ASLPrep is available under the BSD-3-clause license at https://github.com/pennlinc/aslprep. Docker images corresponding to every new release of ASLPrep are automatically generated and made available on Docker Hub (https://hub.docker.com/r/pennlinc/aslprep). All code used to perform the statistical tests are available at: https://pennlinc.github.io/aslprep_paper, under the BSD-3-Clause License. Software documentation is available at https://aslprep.readthedocs.io. ASLPrep code is also available through Zenodo: https://doi.org/10.5281/zenodo.4815777 (ref. 55) and as part of a Code Ocean compute capsule: https://doi.org/10.24433/CO.7220174.v1 (ref. 56).

Extended Data

Extended Data Fig. 1. Exemplar data for each dataset and CBF quantification method.

A single participant from each dataset is shown (in MNI space), with CBF quantified using each of four methods. SCRUB could not be applied for the FTD dataset as an ASL timeseries is required; the sequence used for that study provided only a ΔM image.

Extended Data Fig. 2. Mean cerebral blood flow maps for each dataset and quantification method.
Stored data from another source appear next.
(** C29: the version message leaks when it was not read.  A device whose
    first message decodes to a tree in which [DLMessageVersionExchange]
    is not followed by two unsigned integers gets [IPHONE_E_SUCCESS]
    without a client, and the tree [plist_from_bin] allocated for that
    message is still on the heap, on top of the client structure: the
    [plist_free(array)] of line 70 is inside the branch taken only when
    both siblings are integers (line 62), and no other path frees it. *)
Theorem new_client_leaks_version_message fuel dev port m payload rest t :
  port <> 0 -> 0 <= mx_connect m -> mx_rx_sched m = [] -> (1 <= fuel)%nat ->
  mx_rx m = build_query payload ++ rest -> Z.of_nat (length payload) < u32_max ->
  plist_from_bin payload = Some t -> read_version (Some t) = None ->
  exists m' h, mobilesync_new_client fuel (Some dev) port (Some None) m =
                 Done ((IPHONE_E_SUCCESS, Some None), m') /\
               plist_tree h = t /\
               mx_heap m' = (plist_addr h, BlkPlist) :: (Z.pos (mx_next m), BlkClient) :: mx_heap m.
Proof.
  intros Hp Hn Hs Hf Hrx Hlen Ht Hv.
  destruct (first_frame fuel dev port m payload rest) as (m1 & p & Hr & Hpt & _ & _ & _ & Hh); auto.
  { right. rewrite Ht. discriminate. }
  rewrite Ht in Hpt. destruct p as [h|]; [|discriminate]. injection Hpt as Hpt.
  assert (Hv' : read_version (received (Some (Some h))) = None)
    by (unfold received, slot_handle; cbn [option_map]; rewrite Hpt; exact Hv).
  destruct (exchange_versions_reject _ _ (Some None) _ _ _ _ Hr) as (m2 & Hex & _ & Hh2);
    [rewrite Hv'; discriminate|].
  rewrite Hv' in Hh2. rewrite new_client_connected by assumption.
  rewrite (st_bind_Done _ _ _ _ _ Hex). simpl. exists m2, h.
  split; [reflexivity|]. split; [exact Hpt|]. rewrite Hh2, Hh. reflexivity.
Qed.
CBF quantification for each dataset using the four methods supported by ASLPrep. An axial slice (z = 0) of the mean CBF image for each dataset is displayed (in MNI space) for each quantification method. SCRUB could not be applied for the FTD dataset as an ASL timeseries is required; the sequence used for that study provided only a single ΔM image.

Extended Data Fig. 3. Image smoothness from a legacy pipeline and ASLPrep.
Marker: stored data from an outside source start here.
(** A command is all or nothing: when it raises, the caches are what they
    were, and the exception is either "not recognised" or what the upstream
    write raised. *)
Theorem command_failure_changes_nothing e api' :
  runs_spa_command srv now api device_id (Raise e, api') \/
  runs_pool_filter_command srv now api device_id (Raise e, api') ->
  api' = api /\
  (e = not_recognised device_id \/
   exists body, do_post srv device_id body = Raise e).
Proof.
  intros [H|H].
  - inversion H as [power Heq|heat Heq|filtering Heq|is_locked Heq|bubbles Heq
                   |target_temp Heq];
      run_spa Heq;
      (destruct (spa_state_cache api !! device_id) as [old|];
       [|injection Heq as <- <-; by auto]);
      (destruct (do_post srv device_id _) as [[]|e'] eqn:Hpost;
       [discriminate Heq|]);
      injection Heq as <- <-; (split; [done|]); right; eauto.
  - inversion H as [power Heq|hours Heq];
      run_spa Heq;
      (destruct (pool_filter_state_cache api !! device_id) as [old|];
       [|injection Heq as <- <-; by auto]);
      (destruct (do_post srv device_id _) as [[]|e'] eqn:Hpost;
       [discriminate Heq|]);
      injection Heq as <- <-; (split; [done|]); right; eauto.
Qed.

(** Filter: switching the pump on also switches power on and leaves heater
    and bubbles alone; switching it off also switches bubbles and heater off
    and leaves power alone. *)
Theorem spa_set_filter_effects (old : BestwaySpaDeviceStatus) filtering :
  spa_state_cache api !! device_id = Some old ->
  do_post srv device_id ("filter_power", flag_int filtering) = Ok tt ->
  exists c,
    spa_set_filter srv now api device_id filtering
    = (Ok tt, store_spa api device_id c) /\
    filter_power c = filtering /\ temp_set c = temp_set old /\
    locked c = locked old /\
    (filtering = true ->
     spa_power c = VBool true /\ heat_power c = heat_power old /\
     wave_power c = wave_power old) /\
    (filtering = false ->
     wave_power c = VBool false /\ heat_power c = false /\
     spa_power c = spa_power old).
Proof.
  intros Hold Hpost. unfold spa_set_filter. rewrite Hold, Hpost.
  eexists. split; [reflexivity|]. by destruct filtering.
Qed.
a) Comparison of CBF quantified with ASLPrep and a previously published pipeline used for the PNC; both pipelines implemented the standard kinetic model. Image smoothness in template space differed between ASLPrep and the previous pipeline (two-sided t-test; t(1,480) = 252.58, p < 1 × 10⁻¹⁶). b) Across-dataset average image.

Extended Data Fig. 4. CBF quantified using ASLPrep aligns with a commonly used PET atlas.
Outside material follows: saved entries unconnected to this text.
(** ** A stub engine and a small allocator

    Concrete collaborators on which the bridge can be run: an engine that
    loads the models of a given list and answers every transcription with
    a fixed text, and an allocator with four slots. *)

(** The state of the stub: whether a model is loaded. *)
Definition stub_engine (models : list string) (text : string) : EngineModel := {|
  engine := bool;
  eng_new := false;
  eng_loadModel := fun _ path _ =>
    if bool_decide (path ∈ models) then Some (true, 0) else Some (false, -1);
  eng_freeModel := fun _ => Some false;
  eng_transcribeBuffer := fun loaded _ => if loaded then Some (true, text) else None;
  eng_transcribeFile := fun loaded _ => if loaded then Some (true, text) else None;
|}.

Definition slots : list Z := [4096; 4128; 4160; 4192].

Definition first_free_slot (live : gset Z) : option Z :=
  snd <$> list_find (fun p => p ∉ live) slots.

(** The four-slot allocator: an address it returns is one of the slots,
    and one that is not live. *)
Definition slot_allocator : Allocator.
Proof.
  refine {| operator_new := first_free_slot |}.
  - intros live a H. unfold first_free_slot in H.
    apply fmap_Some in H as ([i p] & Hf & ->).
    by apply list_find_Some in Hf as (_ & ? & _).
  - intros live a H. unfold first_free_slot in H.
    apply fmap_Some in H as ([i p] & Hf & ->).
    apply list_find_Some in Hf as (Hi & _ & _).
    apply list_elem_of_lookup_2 in Hi. unfold slots in Hi.
    cbn [snd]. set_unfold. lia.
Defined.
a) CBF quantified using ASLPrep (averaged across datasets) aligned with CBF from a commonly used PET atlas included in SPM, where CBF was measured using [¹⁵O]water PET (Pearson r = 0.60). b) Assessment of the similarity of the images using a null distribution (comparison with a Brainsmash null p = 0.0001; panel b).

Extended Data Fig. 5. Bayesian methods mitigate impact of in-scanner motion on CBF image quality.

Impact of motion on the CBF image quality as assessed by the Quality Evaluation Index. The impact of motion on quality differed significantly among quantification approaches (linear mixed effects model, F = 228.09, p = 1.0 × 10⁻²⁵). The envelope indicates the 95% confidence interval.

Extended Data Fig. 6. CBF of gray and white matter across datasets.

The distribution of cerebral blood flow (CBF) within grey matter (GM) and white matter (WM) is displayed for each dataset, for each quantification option: the standard CBF model, BASIL (a), BASIL with partial volume correction (PVC; b), and SCRUB (c). SCRUB could not be applied for the FTD dataset as an ASL timeseries is required; the sequence used for that study provided only a single ΔM image. Boxes within each violin plot indicate interquartile range with the median shown as a white dot.

Extended Data Fig. 7. CBF declines nonlinearly with age over the lifespan.

Evolution of gray matter CBF with age over the lifespan across all five datasets. For each dataset, we used four methods for quantifying CBF: the standard CBF model (see main text), BASIL (a), BASIL with partial volume correction (PVC; b), and SCRUB (c). We used a generalized additive model with penalized splines to characterize the nonlinear evolution of CBF over age. The thick black line represents the predicted values, while the dashed lines represent the 95% confidence intervals.

Extended Data Fig. 8. Compute time for ASLPrep.

Distribution of compute time for each dataset, separated by ASL processing and anatomic processing (which relies upon sMRIPrep). Anatomic preprocessing always required a longer duration, with ASL preprocessing and CBF computation requiring less than 70 minutes in all datasets.